Each line below from the one containing "volume_ok primary d -> ISFAT12 d = true" through the one containing "etransitivity; [|eassumption]. apply" is to be given again exactly, and no line outside that span.

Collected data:
------------------------------

(* ===== verification/FattabSpec.v ===== *)
(** * The FAT as an array of cluster numbers

    The entries of a FAT as the bytes of its sectors spell them, for the three
    widths, and what [link_fat] does to them: a read returns the entry, a write
    changes that entry only, also where two entries share a byte and where one
    straddles two sectors. *)

From S2P Require Import Prelude Hdr Bytes Dpb Blockio BlockioRing BlockioSpec BlockioRange Fattab CacheSpec.

(** ** Packing 12-bit entries *)

Lemma land_odd n : negb (Z.land n 1 =? 0) = Z.odd n.
Proof.
  rewrite land_1, Zmod_odd. by destruct (Z.odd n).
Qed.

Lemma two_bytes lo hi : is_byte lo -> Z.lor lo (Z.shiftl hi 8) = lo + 256 * hi.
Proof. intros H. unfold is_byte in H. rewrite lor_shiftl by lia. change (2 ^ 8) with 256. lia. Qed.

Lemma unpack12_spec n lo hi :
  is_byte lo -> is_byte hi ->
  unpack12 n (lo + 256 * hi) = if Z.odd n then lo / 16 + 16 * hi else lo + 256 * (hi mod 16).
Proof.
  unfold is_byte. intros H1 H2. unfold unpack12. rewrite land_odd.
  change 0x0fff with (Z.ones 12). rewrite land_ones_mod by lia. change (2 ^ 12) with 4096.
  destruct (Z.odd n).
  - rewrite Z.shiftr_div_pow2 by lia. change (2 ^ 4) with 16. Z.div_mod_to_equations. lia.
  - Z.div_mod_to_equations. lia.
Qed.

Lemma land_f000 x : 0 <= x < 65536 -> Z.land x 0xf000 = Z.shiftl (x / 4096) 12.
Proof.
  intros H. apply Z.bits_inj'. intros n Hn. rewrite Z.land_spec.
  change 0xf000 with (Z.shiftl (Z.ones 4) 12). change 4096 with (2 ^ 12).
  rewrite <- Z.shiftr_div_pow2 by lia. destruct (Z.lt_ge_cases n 12).
  - rewrite !Z.shiftl_spec_low by lia. by rewrite andb_false_r.
  - rewrite !Z.shiftl_spec by lia. rewrite Z.shiftr_spec by lia. replace (n - 12 + 12) with n by lia.
    destruct (Z.lt_ge_cases (n - 12) 4); [by rewrite Z.ones_spec_low, andb_true_r by lia|].
    rewrite Z.ones_spec_high by lia. rewrite andb_false_r. symmetry.
    destruct (decide (x = 0)) as [->|]; [apply Z.bits_0|]. apply Z.bits_above_log2; [lia|].
    apply Z.log2_lt_pow2; [lia|]. apply Z.lt_le_trans with (2 ^ 16); [lia|]. apply Z.pow_le_mono_r; lia.
Qed.

(** The two bytes after a write. *)
Lemma pack12_spec n c lo hi :
  is_byte lo -> is_byte hi -> 0 <= c ->
  let new := pack12 n c (lo + 256 * hi) in
  let c' := c mod 4096 in
  u8 new = (if Z.odd n then lo mod 16 + 16 * (c' mod 16) else c' mod 256) /\
  u8 (Z.shiftr new 8) = (if Z.odd n then c' / 16 else c' / 256 + 16 * (hi / 16)).
Proof.
  unfold is_byte. intros H1 H2 Hc. cbv zeta. unfold pack12. rewrite land_odd.
  change 0x0fff with (Z.ones 12). rewrite land_ones_mod by lia. change (2 ^ 12) with 4096.
  assert (u16 c mod 4096 = c mod 4096) as -> by word_lia.
  set (c' := c mod 4096). assert (0 <= c' < 4096) by (subst c'; Z.div_mod_to_equations; lia).
  rewrite !Z.shiftr_div_pow2 by lia. change (2 ^ 8) with 256. destruct (Z.odd n).
  - change 0xf with (Z.ones 4). rewrite land_ones_mod by lia. change (2 ^ 4) with 16.
    rewrite (u16_id (Z.shiftl c' 4)) by (rewrite Z.shiftl_mul_pow2 by lia; change (2 ^ 4) with 16; lia).
    rewrite lor_shiftl by (change (2 ^ 4) with 16; Z.div_mod_to_equations; lia).
    change (2 ^ 4) with 16. split; word_lia.
  - rewrite land_f000 by lia. rewrite Z.lor_comm, lor_shiftl by (change (2 ^ 12) with 4096; lia).
    change (2 ^ 12) with 4096. split; word_lia.
Qed.

(** ** A volume's FAT *)

(** The first sector of the active FAT. *)
Definition fat_start (d : dpb) : Z :=
  dpb_fatstrt d +
  (if ISFAT32 d && negb (Z.land (dpb_xflags d) FAT_NO_MIRRORING =? 0)
   then Z.land (dpb_xflags d) 0xf * dpb_xfatsize d else 0).

(** The first byte of an entry, counted from the start of the FAT. *)
Definition fat_pos (d : dpb) (n : Z) : Z :=
  if ISFAT12 d then n * 3 / 2 else if ISFAT32 d then n * 4 else n * 2.

Definition last_sector (d : dpb) : Z := (fat_pos d (max_cluster d) + if ISFAT32 d then 3 else 1) / 512.

Definition fat_copies (d : dpb) : Z :=
  if ISFAT32 d && negb (Z.land (dpb_xflags d) FAT_NO_MIRRORING =? 0) then 1 else dpb_fats d.
Definition fat_offset (d : dpb) : Z := if dpb_fatsize d =? 0 then dpb_xfatsize d else dpb_fatsize d.

(** What a DPB of a mounted volume satisfies: one of the three widths, sectors of
    512 bytes, cluster numbers that are not markers, and a FAT whose copies are
    apart from everything the cache's clients read. *)
Record volume_ok (primary : Z -> Z -> Prop) (d : dpb) : Prop := {
  v_size : if ISFAT32 d then dpb_size d = 0 else 1 <= dpb_size d <= FAT_MAGIC16;
  v_max : 2 <= max_cluster d < LONG_BAD;
  v_secsize : dpb_secsize d = 512;
  v_start : 0 <= dpb_fatstrt d /\ 0 <= dpb_xfatsize d /\ 0 <= dpb_xflags d;
  v_sector sec : 0 <= sec <= last_sector d ->
    0 <= fat_start d + sec < (if ISFAT12 d then 65536 else 4294967296) /\
    primary (dpb_unit d) (fat_start d + sec) /\
    forall i, (0 < i < Z.to_nat (fat_copies d))%nat ->
      ~ primary (dpb_unit d) (copy_blk (fat_start d + sec) (fat_offset d) i);
  v_copies : 1 <= fat_copies d }.

(** The byte [k] of the active FAT in an image. *)
Definition fatb (d : dpb) (v : Z -> Z -> list Z) (k : Z) : Z :=
  byte_at (v (dpb_unit d) (fat_start d + k / 512)) (k mod 512).

Definition image_ok (d : dpb) (v : Z -> Z -> list Z) : Prop :=
  forall sec, 0 <= sec <= last_sector d ->
    length (v (dpb_unit d) (fat_start d + sec)) = 512%nat /\ bytes (v (dpb_unit d) (fat_start d + sec)).

(** The entry of a cluster as it is stored, and what it means to a reader. *)
Definition entry (d : dpb) (v : Z -> Z -> list Z) (n : Z) : Z :=
  let k := fat_pos d n in
  if ISFAT12 d then unpack12 n (fatb d v k + 256 * fatb d v (k + 1))
  else if ISFAT32 d then
    Z.land (fatb d v k + 256 * fatb d v (k + 1) + 65536 * (fatb d v (k + 2) + 256 * fatb d v (k + 3)))
      LONG_LAST_CLUSTER
  else fatb d v k + 256 * fatb d v (k + 1).

Definition decode (d : dpb) (e : Z) : Z :=
  if ISFAT12 d then (if MASK12 <=? e then LONG_LAST_CLUSTER else if e =? BAD12 then LONG_BAD else e)
  else if ISFAT32 d then (if LONG_BAD <? e then LONG_LAST_CLUSTER else e)
  else (if MASK16 <=? e then LONG_LAST_CLUSTER else if e =? BAD16 then LONG_BAD else e).

Lemma decode_free d e : decode d e = FREE <-> e = FREE.
Proof.
  unfold decode, FREE, LONG_LAST_CLUSTER, LONG_BAD, MASK12, BAD12, MASK16, BAD16.
  destruct (ISFAT12 d), (ISFAT32 d); repeat case_bool; lia.
Qed.

(** A cluster number cut to the width of an entry. *)
Definition encode (d : dpb) (c : Z) : Z :=
  if ISFAT12 d then c mod 4096 else if ISFAT32 d then c mod 268435456 else c mod 65536.

Lemma fat_types primary d : volume_ok primary d ->
  ISFAT12 d = true /\ ISFAT16 d = false /\ ISFAT32 d = false \/
  ISFAT12 d = false /\ ISFAT16 d = true /\ ISFAT32 d = false \/
  ISFAT12 d = false /\ ISFAT16 d = false /\ ISFAT32 d = true.
Proof.
  intros [Hs _ _ _ _ _]. unfold ISFAT12, ISFAT16, FAT_MAGIC, FAT_MAGIC16 in *.
  destruct (ISFAT32 d).
  - right; right. rewrite Hs. by vm_compute.
  - rewrite u16_id by lia. repeat case_bool; cbn; (lia || tauto).
Qed.

Lemma image_byte d v k :
  image_ok d v -> 0 <= k -> k / 512 <= last_sector d -> is_byte (fatb d v k).
Proof.
  intros Hi Hk Hs. unfold fatb. apply byte_at_range, Hi. split; [|done]. apply Z.div_pos; lia.
Qed.

(** Replacing a sector of the FAT. *)
Lemma fatb_upd d v sec data k :
  fatb d (upd_image v (dpb_unit d) (fat_start d + sec) data) k =
  if decide (k / 512 = sec) then byte_at data (k mod 512) else fatb d v k.
Proof.
  unfold fatb, upd_image. repeat case_decide; subst; try done; lia.
Qed.

Lemma image_ok_upd d v sec data :
  image_ok d v -> length data = 512%nat -> bytes data ->
  image_ok d (upd_image v (dpb_unit d) (fat_start d + sec) data).
Proof.
  intros Hi Hl Hb s Hs. unfold upd_image. case_decide; [done|by apply Hi].
Qed.

(** ** Where an entry is *)

Lemma fat_place_12 d n :
  ISFAT12 d = true -> ISFAT32 d = false -> dpb_secsize d = 512 -> 0 <= n <= FAT_MAGIC ->
  exists idx, fat_place d n = (fat_start d + fat_pos d n / 512, idx) /\ idx / 2 = fat_pos d n mod 512.
Proof.
  intros H12 H32 Hs Hn. unfold fat_place, fat_start, fat_pos, FAT_MAGIC in *. rewrite H12, H32, Hs. cbn [andb].
  rewrite (u16_id n), (u16_id (n * 3)), (u16_id (512 * 2)) by lia.
  eexists. split; [f_equal|]; Z.div_mod_to_equations; lia.
Qed.

Lemma fat_place_16 d n :
  ISFAT12 d = false -> ISFAT32 d = false -> dpb_secsize d = 512 -> 0 <= n ->
  exists idx, fat_place d n = (fat_start d + fat_pos d n / 512, idx) /\ idx * 2 = fat_pos d n mod 512.
Proof.
  intros H12 H32 Hs Hn. unfold fat_place, fat_start, fat_pos in *. rewrite H12, H32, Hs. cbn [andb].
  change (512 / 2) with 256.
  eexists. split; [f_equal|]; Z.div_mod_to_equations; lia.
Qed.

Lemma fat_place_32 primary d n :
  volume_ok primary d -> ISFAT12 d = false -> ISFAT32 d = true -> 0 <= n <= max_cluster d ->
  exists idx, fat_place d n = (fat_start d + fat_pos d n / 512, idx) /\ idx * 4 = fat_pos d n mod 512.
Proof.
  intros Hv H12 H32 Hn. pose proof (v_sector _ _ Hv (fat_pos d n / 512)) as Hsec.
  pose proof (v_secsize _ _ Hv) as Hs. pose proof (v_start _ _ Hv) as Hst.
  unfold last_sector, fat_place, fat_start, fat_pos in *. rewrite H12, H32, Hs in *. cbn [andb] in *.
  change (512 / 2 / 2) with 128.
  assert (n / 128 = n * 4 / 512) as E by (Z.div_mod_to_equations; lia). rewrite E.
  destruct Hsec as [[_ Hlt] _]; [Z.div_mod_to_equations; lia|].
  destruct (negb _).
  - rewrite u32_id; [|assert (0 <= n * 4 / 512) by (Z.div_mod_to_equations; lia);
      assert (0 <= Z.land (dpb_xflags d) 15 * dpb_xfatsize d) by (apply Z.mul_nonneg_nonneg; [apply Z.land_nonneg; lia|lia]); lia].
    eexists. split; [f_equal; lia|]. Z.div_mod_to_equations; lia.
  - eexists. split; [f_equal; lia|]. Z.div_mod_to_equations; lia.
Qed.

Lemma fat_pos_last primary d n :
  volume_ok primary d -> 2 <= n <= max_cluster d -> 0 <= fat_pos d n /\ (fat_pos d n + 1) / 512 <= last_sector d /\
    (ISFAT32 d = true -> (fat_pos d n + 3) / 512 <= last_sector d).
Proof.
  intros Hv Hn. unfold last_sector, fat_pos. destruct (ISFAT12 d), (ISFAT32 d);
    (split; [|split; [|try done; intros _]]); Z.div_mod_to_equations; lia.
Qed.

(** ** Bytes and entries *)

Lemma byte_of_sector d v k j :
  0 <= k -> 0 <= j -> k mod 512 + j < 512 ->
  byte_at (v (dpb_unit d) (fat_start d + k / 512)) (k mod 512 + j) = fatb d v (k + j).
Proof.
  intros Hk Hj H. unfold fatb.
  replace ((k + j) / 512) with (k / 512) by (Z.div_mod_to_equations; lia).
  by replace ((k + j) mod 512) with (k mod 512 + j) by (Z.div_mod_to_equations; lia).
Qed.

(** The bytes of a word stored inside one sector. *)
Lemma fatb_store d v k w data (f : Z -> Z) :
  0 <= k -> k mod 512 + w <= 512 ->
  (forall j, 0 <= j -> byte_at data j =
     if decide (k mod 512 <= j < k mod 512 + w) then f (j - k mod 512)
     else byte_at (v (dpb_unit d) (fat_start d + k / 512)) j) ->
  forall i, 0 <= i ->
    fatb d (upd_image v (dpb_unit d) (fat_start d + k / 512) data) i =
    if decide (k <= i < k + w) then f (i - k) else fatb d v i.
Proof.
  intros Hk Hw Hdata i Hi. rewrite fatb_upd. case_decide as Hs.
  - rewrite Hdata by (apply Z.mod_pos_bound; lia). unfold fatb. rewrite Hs.
    repeat case_decide; try (exfalso; Z.div_mod_to_equations; lia); [|done].
    f_equal. Z.div_mod_to_equations; lia.
  - rewrite decide_False by (Z.div_mod_to_equations; lia). done.
Qed.

Lemma odd_cases n : (Z.odd n = true /\ n = 2 * (n / 2) + 1) \/ (Z.odd n = false /\ n = 2 * (n / 2)).
Proof. pose proof (Zmod_odd n). destruct (Z.odd n); [left|right]; (split; [done|]); Z.div_mod_to_equations; lia. Qed.

Lemma entry_write_12 primary d v v' n c :
  volume_ok primary d -> ISFAT12 d = true -> image_ok d v -> 2 <= n <= max_cluster d -> 0 <= c ->
  let k := fat_pos d n in
  let new := pack12 n c (fatb d v k + 256 * fatb d v (k + 1)) in
  (forall i, 0 <= i -> fatb d v' i =
     if decide (i = k) then u8 new else if decide (i = k + 1) then u8 (Z.shiftr new 8) else fatb d v i) ->
  forall m, 2 <= m <= max_cluster d -> entry d v' m = if decide (m = n) then encode d c else entry d v m.
Proof.
  intros Hv H12 Hi Hn Hc. cbv zeta. intros Hb m Hm.
  assert (Hbyte : forall m j, 2 <= m <= max_cluster d -> 0 <= j <= 1 -> is_byte (fatb d v (fat_pos d m + j))).
  { intros q j Hq Hj. destruct (fat_pos_last _ _ _ Hv Hq) as (? & ? & _). apply image_byte; [done|lia|].
    etransitivity; [|eassumption]. apply Z.div_le_mono; lia. }
  pose proof (Hbyte n 0 Hn ltac:(lia)) as B0. pose proof (Hbyte n 1 Hn ltac:(lia)) as B1. rewrite Z.add_0_r in B0.
  pose proof (Hbyte m 0 Hm ltac:(lia)) as C0. pose proof (Hbyte m 1 Hm ltac:(lia)) as C1. rewrite Z.add_0_r in C0.
  destruct (pack12_spec n c _ _ B0 B1 Hc) as [E0 E1]. rewrite E0, E1 in Hb. clear E0 E1 Hbyte.
  set (c' := c mod 4096) in *. assert (0 <= c' < 4096) by (subst c'; Z.div_mod_to_equations; lia).
  unfold entry, encode. rewrite H12. fold c'.
  destruct (fat_pos_last _ _ _ Hv Hm) as (Hk & _). rewrite !Hb by lia. clear Hb.
  unfold is_byte in *.
  assert (Hfp : forall q, fat_pos d q = q * 3 / 2) by (intros; unfold fat_pos; by rewrite H12).
  rewrite !Hfp in *.
  destruct (decide (m = n)) as [->|Hne].
  - rewrite decide_True, decide_False, decide_True by lia.
    set (lo := fatb d v (n * 3 / 2)) in *. set (hi := fatb d v (n * 3 / 2 + 1)) in *.
    rewrite unpack12_spec; unfold is_byte; destruct (Z.odd n); Z.div_mod_to_equations; lia.
  - destruct (decide (m * 3 / 2 + 1 = n * 3 / 2)) as [Hs|Hs].
    + (* [m] is the even entry before an odd [n]: its high nibble is in the first byte *)
      assert (m = n - 1 /\ Z.odd n = true /\ Z.odd m = false) as (Em & On & Om).
      { destruct (odd_cases n) as [[? ?]|[? ?]], (odd_cases m) as [[? ?]|[? ?]];
          Z.div_mod_to_equations; try lia; auto with lia. }
      rewrite (decide_False (P := m * 3 / 2 = n * 3 / 2)), (decide_False (P := m * 3 / 2 = n * 3 / 2 + 1)) by lia.
      rewrite On. rewrite Hs in *.
      rewrite !unpack12_spec by (unfold is_byte; Z.div_mod_to_equations; lia). rewrite Om.
      Z.div_mod_to_equations; lia.
    + destruct (decide (m * 3 / 2 = n * 3 / 2 + 1)) as [Hs2|Hs2].
      * (* [m] is the odd entry after an even [n]: its low nibble is in the second byte *)
        assert (m = n + 1 /\ Z.odd n = false /\ Z.odd m = true) as (Em & On & Om).
        { destruct (odd_cases n) as [[? ?]|[? ?]], (odd_cases m) as [[? ?]|[? ?]];
            Z.div_mod_to_equations; try lia; auto with lia. }
        rewrite (decide_False (P := m * 3 / 2 = n * 3 / 2)) by lia.
        rewrite (decide_False (P := m * 3 / 2 + 1 = n * 3 / 2 + 1)) by lia.
        rewrite On. rewrite Hs2 in *.
        rewrite !unpack12_spec by (unfold is_byte; Z.div_mod_to_equations; lia). rewrite Om.
        Z.div_mod_to_equations; lia.
      * by rewrite !decide_False by (Z.div_mod_to_equations; lia).
Qed.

------------------------------

> **Output for this task**
  volume_ok primary d -> ISFAT12 d = true -> image_ok d v -> 2 <= n <= max_cluster d -> 0 <= c ->
  let k := fat_pos d n in
  let new := pack12 n c (fatb d v k + 256 * fatb d v (k + 1)) in
  (forall i, 0 <= i -> fatb d v' i =
     if decide (i = k) then u8 new else if decide (i = k + 1) then u8 (Z.shiftr new 8) else fatb d v i) ->
  forall m, 2 <= m <= max_cluster d -> entry d v' m = if decide (m = n) then encode d c else entry d v m.
Proof.
  intros Hv H12 Hi Hn Hc. cbv zeta. intros Hb m Hm.
  assert (Hbyte : forall m j, 2 <= m <= max_cluster d -> 0 <= j <= 1 -> is_byte (fatb d v (fat_pos d m + j))).
  { intros q j Hq Hj. destruct (fat_pos_last _ _ _ Hv Hq) as (? & ? & _). apply image_byte; [done|lia|].
    etransitivity; [|eassumption]. apply Z.div_le_mono; lia. }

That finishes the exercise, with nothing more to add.